• [ACTION ITEM]
Below are entries. Copy exactly the lines running from the line that holds "aw_remote_workspace_path : option string;" to the line that holds "(** [AdeWorkspace::new]; the", with both ends included.
DATASET EXTRACT Start Marker
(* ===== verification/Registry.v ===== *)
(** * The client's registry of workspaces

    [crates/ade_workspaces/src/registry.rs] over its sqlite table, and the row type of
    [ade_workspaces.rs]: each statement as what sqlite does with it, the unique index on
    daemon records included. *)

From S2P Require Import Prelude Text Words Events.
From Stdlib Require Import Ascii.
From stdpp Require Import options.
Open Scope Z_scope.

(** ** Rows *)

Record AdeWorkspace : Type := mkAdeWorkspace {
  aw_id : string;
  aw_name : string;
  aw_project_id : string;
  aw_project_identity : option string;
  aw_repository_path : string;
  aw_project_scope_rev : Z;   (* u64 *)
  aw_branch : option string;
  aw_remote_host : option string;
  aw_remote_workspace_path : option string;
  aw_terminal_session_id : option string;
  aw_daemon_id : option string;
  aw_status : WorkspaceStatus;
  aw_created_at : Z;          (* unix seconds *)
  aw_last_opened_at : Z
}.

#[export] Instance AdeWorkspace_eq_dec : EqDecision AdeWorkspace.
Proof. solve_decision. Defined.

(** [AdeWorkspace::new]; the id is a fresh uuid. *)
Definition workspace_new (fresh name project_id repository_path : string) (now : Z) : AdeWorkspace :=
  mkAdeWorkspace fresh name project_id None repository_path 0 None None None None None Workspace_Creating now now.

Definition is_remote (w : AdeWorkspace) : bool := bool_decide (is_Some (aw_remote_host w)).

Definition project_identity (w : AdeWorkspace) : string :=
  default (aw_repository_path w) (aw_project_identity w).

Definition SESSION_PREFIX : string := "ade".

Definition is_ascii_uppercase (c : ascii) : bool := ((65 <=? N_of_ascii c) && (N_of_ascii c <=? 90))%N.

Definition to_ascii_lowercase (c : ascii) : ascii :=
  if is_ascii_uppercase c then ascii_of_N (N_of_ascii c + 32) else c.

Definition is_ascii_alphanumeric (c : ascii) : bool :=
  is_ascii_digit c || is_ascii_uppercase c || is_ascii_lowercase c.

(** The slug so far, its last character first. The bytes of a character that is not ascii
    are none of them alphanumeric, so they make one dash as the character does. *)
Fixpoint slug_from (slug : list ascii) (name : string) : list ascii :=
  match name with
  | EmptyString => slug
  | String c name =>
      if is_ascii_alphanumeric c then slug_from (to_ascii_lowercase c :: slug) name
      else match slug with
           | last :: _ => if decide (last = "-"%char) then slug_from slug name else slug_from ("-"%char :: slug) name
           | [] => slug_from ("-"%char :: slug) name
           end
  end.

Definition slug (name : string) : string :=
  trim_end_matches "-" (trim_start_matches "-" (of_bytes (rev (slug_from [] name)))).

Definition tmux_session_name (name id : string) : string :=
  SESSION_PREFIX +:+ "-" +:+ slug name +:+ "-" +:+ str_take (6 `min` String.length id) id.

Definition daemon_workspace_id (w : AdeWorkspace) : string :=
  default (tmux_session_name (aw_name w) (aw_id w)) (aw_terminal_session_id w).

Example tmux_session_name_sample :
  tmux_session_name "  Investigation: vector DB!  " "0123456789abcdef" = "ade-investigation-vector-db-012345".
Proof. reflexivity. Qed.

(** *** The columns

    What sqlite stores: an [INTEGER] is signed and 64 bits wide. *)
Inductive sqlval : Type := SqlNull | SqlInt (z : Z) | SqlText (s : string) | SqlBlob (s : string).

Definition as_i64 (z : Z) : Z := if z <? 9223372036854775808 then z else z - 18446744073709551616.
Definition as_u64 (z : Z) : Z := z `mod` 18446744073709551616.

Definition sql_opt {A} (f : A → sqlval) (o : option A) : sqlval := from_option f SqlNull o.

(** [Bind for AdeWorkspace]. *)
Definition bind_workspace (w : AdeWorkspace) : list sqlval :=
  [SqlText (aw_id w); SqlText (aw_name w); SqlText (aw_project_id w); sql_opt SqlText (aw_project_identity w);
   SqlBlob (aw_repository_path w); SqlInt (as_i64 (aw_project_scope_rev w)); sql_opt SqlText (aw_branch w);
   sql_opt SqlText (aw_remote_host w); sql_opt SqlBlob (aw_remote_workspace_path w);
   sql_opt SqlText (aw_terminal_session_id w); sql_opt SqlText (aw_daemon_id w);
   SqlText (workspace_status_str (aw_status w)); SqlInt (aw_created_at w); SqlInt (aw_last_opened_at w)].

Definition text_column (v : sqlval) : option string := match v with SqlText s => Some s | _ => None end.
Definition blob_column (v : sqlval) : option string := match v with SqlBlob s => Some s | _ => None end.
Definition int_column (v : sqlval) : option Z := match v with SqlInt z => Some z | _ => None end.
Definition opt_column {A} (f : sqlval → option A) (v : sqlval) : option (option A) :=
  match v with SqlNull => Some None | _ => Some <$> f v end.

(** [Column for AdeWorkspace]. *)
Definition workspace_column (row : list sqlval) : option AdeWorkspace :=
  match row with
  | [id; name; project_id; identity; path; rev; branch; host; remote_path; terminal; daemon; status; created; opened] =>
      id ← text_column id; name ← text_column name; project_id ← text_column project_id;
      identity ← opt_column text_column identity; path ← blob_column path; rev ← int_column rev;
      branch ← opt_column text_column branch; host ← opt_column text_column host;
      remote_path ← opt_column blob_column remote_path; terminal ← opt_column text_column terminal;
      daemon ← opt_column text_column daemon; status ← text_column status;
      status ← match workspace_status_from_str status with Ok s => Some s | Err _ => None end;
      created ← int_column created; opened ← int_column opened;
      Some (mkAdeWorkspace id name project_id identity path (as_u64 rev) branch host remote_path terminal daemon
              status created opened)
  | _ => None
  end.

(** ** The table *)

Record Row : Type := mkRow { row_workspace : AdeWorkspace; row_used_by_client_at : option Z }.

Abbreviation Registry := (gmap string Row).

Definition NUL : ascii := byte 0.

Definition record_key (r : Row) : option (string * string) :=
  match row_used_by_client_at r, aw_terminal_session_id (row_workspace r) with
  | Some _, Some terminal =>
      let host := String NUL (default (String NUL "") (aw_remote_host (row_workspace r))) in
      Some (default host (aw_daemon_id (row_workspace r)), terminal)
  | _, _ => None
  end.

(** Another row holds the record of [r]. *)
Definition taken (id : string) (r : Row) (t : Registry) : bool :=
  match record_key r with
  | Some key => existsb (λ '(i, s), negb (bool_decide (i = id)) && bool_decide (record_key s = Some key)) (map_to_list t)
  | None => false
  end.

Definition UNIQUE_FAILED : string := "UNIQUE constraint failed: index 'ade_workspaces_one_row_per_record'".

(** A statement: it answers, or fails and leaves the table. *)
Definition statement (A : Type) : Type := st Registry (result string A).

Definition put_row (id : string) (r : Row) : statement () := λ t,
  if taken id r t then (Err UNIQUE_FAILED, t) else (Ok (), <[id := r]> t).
DATASET EXTRACT End Marker
DATASET EXTRACT Start Marker
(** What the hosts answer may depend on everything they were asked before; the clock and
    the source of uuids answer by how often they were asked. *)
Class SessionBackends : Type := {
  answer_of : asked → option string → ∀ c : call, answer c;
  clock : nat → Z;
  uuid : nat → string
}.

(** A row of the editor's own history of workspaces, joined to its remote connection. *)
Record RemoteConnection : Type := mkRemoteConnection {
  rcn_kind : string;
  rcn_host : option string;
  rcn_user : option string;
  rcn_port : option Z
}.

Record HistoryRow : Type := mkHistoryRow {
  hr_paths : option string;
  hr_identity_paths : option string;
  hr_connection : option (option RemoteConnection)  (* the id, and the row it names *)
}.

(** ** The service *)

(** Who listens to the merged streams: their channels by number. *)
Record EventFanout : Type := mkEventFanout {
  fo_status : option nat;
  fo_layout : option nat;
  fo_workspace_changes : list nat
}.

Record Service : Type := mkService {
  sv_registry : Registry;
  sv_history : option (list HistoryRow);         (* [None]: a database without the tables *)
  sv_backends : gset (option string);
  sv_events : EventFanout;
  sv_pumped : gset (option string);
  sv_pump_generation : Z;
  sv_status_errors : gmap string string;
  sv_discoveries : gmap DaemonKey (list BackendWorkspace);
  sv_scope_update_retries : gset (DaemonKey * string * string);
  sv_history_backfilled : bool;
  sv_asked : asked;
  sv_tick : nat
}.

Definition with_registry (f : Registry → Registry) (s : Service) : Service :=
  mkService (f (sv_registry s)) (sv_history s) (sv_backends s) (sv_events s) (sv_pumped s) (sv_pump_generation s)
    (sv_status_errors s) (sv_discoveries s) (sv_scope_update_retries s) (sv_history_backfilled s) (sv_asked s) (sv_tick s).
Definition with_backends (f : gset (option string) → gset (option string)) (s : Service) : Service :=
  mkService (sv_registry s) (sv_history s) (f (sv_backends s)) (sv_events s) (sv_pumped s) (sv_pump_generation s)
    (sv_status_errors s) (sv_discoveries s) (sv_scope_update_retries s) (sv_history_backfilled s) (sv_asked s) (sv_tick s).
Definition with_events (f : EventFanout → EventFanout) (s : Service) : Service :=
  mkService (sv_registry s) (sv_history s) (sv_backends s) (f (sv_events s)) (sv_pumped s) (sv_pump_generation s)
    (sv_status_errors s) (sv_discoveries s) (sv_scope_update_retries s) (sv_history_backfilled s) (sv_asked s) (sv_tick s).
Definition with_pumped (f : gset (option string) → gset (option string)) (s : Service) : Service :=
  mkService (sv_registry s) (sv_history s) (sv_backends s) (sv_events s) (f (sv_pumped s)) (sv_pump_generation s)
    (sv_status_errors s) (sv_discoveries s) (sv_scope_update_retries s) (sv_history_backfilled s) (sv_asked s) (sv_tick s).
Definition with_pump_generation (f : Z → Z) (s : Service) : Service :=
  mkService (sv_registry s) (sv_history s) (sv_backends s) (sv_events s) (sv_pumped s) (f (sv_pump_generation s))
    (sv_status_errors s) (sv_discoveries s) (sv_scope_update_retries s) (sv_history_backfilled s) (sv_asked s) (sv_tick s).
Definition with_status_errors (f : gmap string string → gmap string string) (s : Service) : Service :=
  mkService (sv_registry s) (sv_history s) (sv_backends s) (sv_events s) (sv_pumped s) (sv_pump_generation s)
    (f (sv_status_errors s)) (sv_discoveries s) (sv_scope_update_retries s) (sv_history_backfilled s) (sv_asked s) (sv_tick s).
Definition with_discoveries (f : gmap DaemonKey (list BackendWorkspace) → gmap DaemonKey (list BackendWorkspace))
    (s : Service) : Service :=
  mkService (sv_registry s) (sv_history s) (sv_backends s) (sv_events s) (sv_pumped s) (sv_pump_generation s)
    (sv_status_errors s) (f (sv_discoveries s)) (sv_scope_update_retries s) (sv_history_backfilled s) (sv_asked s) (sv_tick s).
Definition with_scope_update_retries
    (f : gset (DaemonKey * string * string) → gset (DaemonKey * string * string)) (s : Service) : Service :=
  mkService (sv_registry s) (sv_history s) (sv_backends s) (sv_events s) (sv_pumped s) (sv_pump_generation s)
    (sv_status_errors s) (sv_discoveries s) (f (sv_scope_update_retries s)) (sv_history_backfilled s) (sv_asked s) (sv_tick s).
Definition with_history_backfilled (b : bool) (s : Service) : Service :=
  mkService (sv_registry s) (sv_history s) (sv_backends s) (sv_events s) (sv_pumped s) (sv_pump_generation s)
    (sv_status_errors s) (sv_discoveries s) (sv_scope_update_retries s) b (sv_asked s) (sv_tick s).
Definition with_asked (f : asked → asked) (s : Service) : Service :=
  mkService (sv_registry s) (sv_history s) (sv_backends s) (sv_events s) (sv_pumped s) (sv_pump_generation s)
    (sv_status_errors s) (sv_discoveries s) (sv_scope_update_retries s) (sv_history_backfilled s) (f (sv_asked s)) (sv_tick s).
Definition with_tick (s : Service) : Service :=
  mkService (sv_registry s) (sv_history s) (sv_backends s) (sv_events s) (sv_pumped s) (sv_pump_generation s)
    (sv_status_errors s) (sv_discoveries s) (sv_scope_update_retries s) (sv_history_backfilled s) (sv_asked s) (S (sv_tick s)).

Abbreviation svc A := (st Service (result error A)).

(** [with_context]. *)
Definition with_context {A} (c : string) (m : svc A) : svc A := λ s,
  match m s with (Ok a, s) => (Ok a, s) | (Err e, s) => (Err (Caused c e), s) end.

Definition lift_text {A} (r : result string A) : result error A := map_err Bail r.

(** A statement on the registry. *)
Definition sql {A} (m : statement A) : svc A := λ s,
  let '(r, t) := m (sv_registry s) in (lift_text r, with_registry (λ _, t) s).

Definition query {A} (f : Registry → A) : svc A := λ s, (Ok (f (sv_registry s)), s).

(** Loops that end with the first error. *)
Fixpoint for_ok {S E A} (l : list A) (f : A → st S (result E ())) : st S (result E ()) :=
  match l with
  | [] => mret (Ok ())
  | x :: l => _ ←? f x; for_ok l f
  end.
DATASET EXTRACT End Marker
• [EXPECTED ANSWER]
  aw_remote_workspace_path : option string;
  aw_terminal_session_id : option string;
  aw_daemon_id : option string;
  aw_status : WorkspaceStatus;
  aw_created_at : Z;          (* unix seconds *)
  aw_last_opened_at : Z
}.

#[export] Instance AdeWorkspace_eq_dec : EqDecision AdeWorkspace.
Proof. solve_decision. Defined.

(** [AdeWorkspace::new]; the id is a fresh uuid. *)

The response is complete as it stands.